O mercado respondeu vendendo a dívida italiana em peso, forçando os rendimentos de 10 anos 25 pontos base para cima, seu nível mais alto em 15 meses. O famoso "Spread" – o prêmio sobre os títulos alemães que é o barômetro do risco de desagregação da zona euro – também chegou a subir 135 pontos base, seu valor mais alto em mais de um ano.
Isso aconteceu após meses de uma calmaria sem precedentes, durante a qual havia variado entre 97 e 109, quando os compradores de títulos do BCE destruíram qualquer indício de que a pandemia causaria uma crise sistêmica.
Então, por que o sell-off agora? A falha de comunicação de Lagarde foi – no máximo – um pecado de omissão. Não foi nada comparado com a famosa gafe na sua primeira coletiva de imprensa, quando afirmou que "o BCE não existe para fechar o spread", um comentário que foi de encontro a oito anos de política do BCE da era Draghi e que desencadeou a última série de vendas um pouco mais séria.
A UE já aprovou a o plano de reforma e reconstrução pós-pandemia da Itália (leia-se: de Draghi), que destina mais de € 200 bilhões (US$ 232 bilhões) em verbas da UE para Roma. Este é um luxo do qual nenhum Primeiro-Ministro italiano já desfrutou. Isto apesar de, a mais de 5% do PIB, o déficit orçamental do ano que vem ser claramente insustentável a médio prazo. Felizmente para a Itália, o risco de a Comissão da UE reimpor limites rigorosos aos empréstimos governamentais é pequeno, enquanto o compatriota Paolo Gentiloni detiver a estratégica pasta de Assuntos Econômicos e Monetários. A perspectiva de um governo menos hawkish em termos fiscais em Berlim também é oportuna, nesse ponto. Enquanto Draghi conduzir o show em Roma, a Itália sempre terá bom crédito em Bruxelas e Frankfurt, ao que parece.

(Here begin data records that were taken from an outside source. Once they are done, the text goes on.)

(* ===== verification/MemoryBlocksSpec.v ===== *)
(** * Memory blocks: writes are atomic, and what they keep

    An operation meets at most one failure of the operating system.  Whatever
    fails, the files of the block and the log are as before, or as the
    completed write leaves them. *)

From stdpp Require Import gmap.
From S2P Require Import Prelude Sha256 Unicode Wire Strings Effects MemoryBlocks.
Local Open Scope Z_scope.

(** ** Reasoning about operations that may fail *)

(** All operations will work; at most one of them will not. *)
Definition works (l : luck) : Prop := l = Works.
Definition calm (d : disk) : Prop := Forall works (fate d).
Definition one_fault (d : disk) : Prop :=
  calm d ∨ ∃ before l after, fate d = before ++ Fails l :: after ∧ Forall works before ∧ Forall works after.

Lemma calm_one_fault d : calm d → one_fault d.
Proof. by left. Qed.

(** The primitives: on a disk with one fault they work and leave one, or fail
    and leave none. *)
Lemma holds_lucky d Q R : one_fault d →
  (∀ d', files d' = files d → one_fault d' → Q Works d') → (∀ l d', files d' = files d → calm d' → Q (Fails l) d') →
  holds lucky d Q R.
Proof.
  intros H HW HF. unfold holds, lucky. destruct d as [m [|l f]]; cbn [fate files] in *; [by apply HW|].
  destruct H as [[Hl Hf]%Forall_cons|(b & l' & a & E & Hb & Ha)].
  - rewrite Hl. apply HW; [done|by left].
  - destruct b as [|l1 b]; simplify_eq/=; [by apply HF|]. apply Forall_cons in Hb as [-> Hb]. apply HW; [done|].
    right. by exists b, l', a.
Qed.
Lemma holds_lucky_calm d Q R : calm d → (∀ d', files d' = files d → calm d' → Q Works d') → holds lucky d Q R.
Proof.
  intros H HW. unfold holds, lucky. destruct d as [m [|l f]]; cbn [fate files] in *; [by apply HW|].
  apply Forall_cons in H as [-> Hf]. by apply HW.
Qed.

Lemma holds_put_file p x partial d Q R : one_fault d →
  (∀ d', files d' = <[p := x]> (files d) → one_fault d' → Q tt d') →
  (∀ e d', (files d' = files d ∨ (∃ s, files d' = <[p := partial s]> (files d)) ∨ files d' = <[p := x]> (files d)) →
     calm d' → R e d') →
  holds (put_file p x partial) d Q R.
Proof.
  intros H HW HF. apply holds_bind, holds_lucky; [done| |].
  - intros d' E H'. apply HW; [|done]. simpl. by rewrite E.
  - intros l d' E H'. destruct l as [|s|]; (apply HF; [|exact H']); simpl; rewrite ?E; eauto.
Qed.
Lemma holds_open_read p x d Q R : one_fault d → files d !! p = Some x →
  (∀ d', files d' = files d → one_fault d' → Q x d') → (∀ e d', files d' = files d → calm d' → R e d') →
  holds (open_read p) d Q R.
Proof.
  intros H Hx HW HF. apply holds_bind, holds_lucky; [done| |].
  - intros d' E H'. unfold holds. simpl. rewrite E, Hx. by apply HW.
  - intros l d' E H'. by apply HF.
Qed.
Lemma holds_open_read_calm p d Q R : calm d →
  (∀ x d', files d !! p = Some x → files d' = files d → calm d' → Q x d') →
  (∀ d', files d !! p = None → files d' = files d → calm d' → R (Py FileNotFoundError) d') →
  holds (open_read p) d Q R.
Proof.
  intros H HW HF. apply holds_bind, holds_lucky_calm; [done|]. intros d' E H'. unfold holds. simpl. rewrite E.
  destruct (files d !! p) eqn:Ep; simpl; eauto.
Qed.
Lemma holds_replace src dst x d Q R : one_fault d → files d !! src = Some x →
  (∀ d', files d' = <[dst := x]> (delete src (files d)) → one_fault d' → Q tt d') →
  (∀ e d', files d' = files d → calm d' → R e d') → holds (replace_ src dst) d Q R.
Proof.
  intros H Hx HW HF. eapply holds_bind, holds_open_read; [done|done| |done].
  intros d' E H'. apply HW; [|done]. simpl. by rewrite E.
Qed.
Lemma holds_replace_calm src dst x d Q R : calm d → files d !! src = Some x →
  (∀ d', files d' = <[dst := x]> (delete src (files d)) → calm d' → Q tt d') → holds (replace_ src dst) d Q R.
Proof.
  intros H Hx HW. apply holds_bind, holds_open_read_calm; [done| |intros; congruence].
  intros x' d' Hx' E H'. apply HW; [|done]. simpl. congruence.
Qed.

Lemma holds_remove p d Q R : one_fault d → is_Some (files d !! p) →
  (∀ d', files d' = delete p (files d) → one_fault d' → Q tt d') →
  (∀ e d', files d' = files d → calm d' → R e d') → holds (remove p) d Q R.
Proof.
  intros H [x Hx] HW HF. eapply holds_bind, holds_open_read; [done|done| |done].
  intros d' E H'. apply HW; [|done]. simpl. by rewrite E.
Qed.

Definition swallow (p : path) : op () :=
  catch (remove p) (λ e, match e with Py FileNotFoundError => Some (mret tt) | _ => None end).
Lemma holds_swallow_calm p d (Q : () → disk → Prop) R : calm d →
  (∀ d', files d' = delete p (files d) → calm d' → Q tt d') → holds (swallow p) d Q R.
Proof.
  intros H HQ. unfold holds, swallow, catch.
  enough (holds (remove p) d Q (λ e d', e = Py FileNotFoundError ∧ Q tt d')) as Hr.
  { unfold holds in Hr. destruct (remove p d) as [[[]|e] d']; [done|]. by destruct Hr as [-> ?]. }
  apply holds_bind, holds_open_read_calm; [done| |].
  - intros x d' Hx E H'. apply HQ; [|done]. simpl. by rewrite E.
  - intros d' Hn E H'. split; [done|]. apply HQ; [|done]. rewrite E. symmetry. by apply delete_id.
Qed.
(** The files outside [ps] are the same. *)
Definition same_but (ps : list path) (m m' : gmap path file) : Prop := ∀ p, p ∉ ps → m' !! p = m !! p.
Lemma holds_swallow p d (Q : () → disk → Prop) (R : exn → disk → Prop) : one_fault d →
  (∀ d', files d' = delete p (files d) → one_fault d' → Q tt d') → (∀ e d', files d' = files d → calm d' → R e d') →
  holds (swallow p) d Q R.
Proof.
  intros H HQ HR. unfold holds, swallow, catch.
  enough (holds (remove p) d Q (λ e d', e = Py FileNotFoundError ∧ Q tt d' ∨ e = Py OSError ∧ R e d')) as Hr.
  { unfold holds in Hr. destruct (remove p d) as [[[]|e] d']; [done|]. destruct Hr as [[-> ?]|[-> ?]]; done. }
  apply holds_bind. unfold open_read. apply holds_bind, holds_lucky; [done| |].
  - intros d' E H'. unfold holds. simpl. rewrite E. destruct (files d !! p) eqn:Ep; simpl.
    + apply HQ; [|done]. done.
    + left. split; [done|]. apply HQ; [|done]. rewrite E. symmetry. by apply delete_id.
  - intros l d' E H'. right. split; [done|]. by apply HR.
Qed.
Lemma holds_discard_calm ps d (Q : () → disk → Prop) R : calm d →
  (∀ d', files d' = fold_left (λ m p, delete p m) ps (files d) → calm d' → Q tt d') → holds (_discard ps) d Q R.
Proof.
  unfold _discard. fold swallow. revert d. induction ps as [|p ps IH]; intros d H HQ; [by apply HQ|].
  apply holds_bind, holds_swallow_calm; [done|]. intros d' E H'. apply IH; [done|].
  intros d2 E2. apply HQ. by rewrite E2, E.
Qed.
Lemma holds_discard ps d (Q : () → disk → Prop) (R : exn → disk → Prop) : one_fault d →
  (∀ d', files d' = fold_left (λ m p, delete p m) ps (files d) → one_fault d' → Q tt d') →
  (∀ e d', same_but ps (files d) (files d') → calm d' → R e d') → holds (_discard ps) d Q R.
Proof.
  unfold _discard. fold swallow. revert d. induction ps as [|p ps IH]; intros d H HQ HR; [by apply HQ|].
  apply holds_bind, holds_swallow; [done| |].
  - intros d' E H'. apply IH; [done| |].
    + intros d2 E2. apply HQ. by rewrite E2, E.
    + intros e d2 Hs. apply HR. intros q [Hq Hps]%not_elem_of_cons. rewrite Hs, E by done. by apply lookup_delete_ne.
  - intros e d' E H'. apply HR; [|done]. intros q _. by rewrite E.
Qed.

Lemma holds_exists p d (Q : bool → disk → Prop) R : Q (bool_decide (is_Some (files d !! p))) d → holds (exists_ p) d Q R.
Proof. done. Qed.

(** ** The log *)

(** The log is a log. *)
Definition log_ok (m : gmap path file) : Prop := match m !! History with Some (Journal _ _) | None => True | _ => False end.

Lemma holds_log e d Q R : one_fault d → log_ok (files d) →
  (∀ d', files d' = <[History := appended (files d !! History) e]> (files d) → one_fault d' → Q tt d') →
  (∀ x d', files d' = files d → calm d' → R x d') → holds (_log e) d Q R.
Proof.
  intros H Hlog HQ HR. unfold _log, makedirs. apply holds_bind, holds_bind, holds_lucky; [done| |]; cycle 1.
  { intros l d' E H'. by apply HR. }
  intros d1 E1 H1. apply holds_ret. unfold exists_. apply holds_bind, holds_bind.
  change (holds (mret (bool_decide (is_Some (files d1 !! History))) : op bool) d1
    (λ had s', holds (d0 ← get; on_error (append_line e) (if had : bool then truncate (size_of (files d0 !! History)) else _discard [History])) s' Q R) R).
  apply holds_ret.
  change (holds (on_error (append_line e) (if bool_decide (is_Some (files d1 !! History)) then truncate (size_of (files d1 !! History)) else _discard [History])) d1 Q R).
  rewrite E1. apply holds_on_error.
  change (append_line e) with (λ d, put_file History (appended (files d !! History) e) (λ _, fragment (files d !! History)) d).
  unfold holds at 1. fold (holds (put_file History (appended (files d1 !! History) e) (λ _, fragment (files d1 !! History))) d1 Q
    (λ x s', holds (if bool_decide (is_Some (files d !! History)) then truncate (size_of (files d !! History)) else _discard [History]) s' (λ _ s2, R x s2) R)).
  rewrite E1. apply holds_put_file; [done| |].
  - intros d2 E2. apply HQ. by rewrite E2, E1.
  - intros x d2 E2 H2. rewrite E1 in E2. unfold log_ok in Hlog.
    assert (Hback : ∀ d3, files d3 = files d → calm d3 → R x d3) by (intros; by apply HR).
    destruct (files d !! History) as [[| |rows torn]|] eqn:Eh; try done.
    + rewrite bool_decide_eq_true_2 by eauto. unfold truncate. apply holds_bind, holds_open_read_calm; [done| |].
      * intros y d3 Hy E3 H3. apply Hback; [|done]. simpl. rewrite E3.
        destruct E2 as [E2|[[s E2]|E2]]; rewrite E2 in Hy |- *; simpl in Hy; simplify_map_eq.
        -- rewrite take_ge by done. by apply insert_id.
        -- rewrite take_ge by done. rewrite insert_insert_eq. by apply insert_id.
        -- rewrite take_app_length, insert_insert_eq. by apply insert_id.
      * intros d3 Hn _ _. exfalso. destruct E2 as [E2|[[s E2]|E2]]; rewrite E2 in Hn; by simplify_map_eq.
    + rewrite bool_decide_eq_false_2 by (intros [? ?]; done). apply holds_discard_calm; [done|].
      intros d3 E3 H3. apply Hback; [|done]. simpl in E3. rewrite E3.
      destruct E2 as [E2|[[s E2]|E2]]; rewrite E2; [by apply delete_id| |]; by rewrite delete_insert_eq, delete_id.
Qed.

Mas quanto tempo isso irá durar? À medida que a emergência da pandemia se desfaz (a recuperação econômica da Itália este ano não foi menos vigorosa que a da França ou da Alemanha - em nítido contraste com 12 anos atrás), a disciplina dos partidos políticos em conflito na Itália irá inevitavelmente diminuir. Já os líderes partidários, como Matteo Salvini, estão brincando com o retorno de uma política mais competitiva, buscando jogar Draghi para o canto.
Além disso, a autoridade de Draghi já parece estar se enfraquecendo um pouco, embora por um motivo inesperado. O colapso do mês passado das negociações para a venda do problemático banco Monte dei Paschi di Siena ao UniCredit (OTC:UNCRY) foi uma derrota rara, porém significativa. Os protestos contra a sua ordem de vacinação - o primeiro do mundo a cobrir tanto trabalhadores do setor privado como do setor público - têm sido grandes e desordeiros, do tipo que pode causar graves danos aos líderes sem um mandato democrático direto.
A solução já parece estar a ganhar forma: em janeiro, o mandato do venerável Sergio Mattarella como presidente termina. Draghi rejeitou até agora sugestões que ele iria se permitir a nomeação como sucessor de Mattarella, dizendo que pretende permanecer até às eleições parlamentares de 2023. No entanto, é um posto que se adapta à sua estatura na Itália, e que ainda lhe permite exercer uma influência menos direta, porém – dada a frequência das crises governamentais italianas – ainda importante.
Enquanto Draghi estiver envolvido em algum nível, o risco para os títulos italianos – e ativos italianos em geral – a partir daqui, parece contido. A lição dos últimos 10 anos é que nenhum governo italiano pode sobreviver sem o apoio do BCE, e que Draghi está em uma posição única para manter relações entre os dois. Mas qualquer que seja o acordo final em Roma, a venda da semana passada é um lembrete de que uma solução deve ser encontrada o mais cedo possível. O mercado de títulos já deixou claro à Austrália que os bancos centrais não podem desafiá-lo para sempre, e pode forçar o Banco da Inglaterra a apertar a política monetária ainda esta semana. Os dias da volatilidade zero parecem ter terminado. A necessidade de uma mão calma como a de Draghi será em breve maior do que nunca.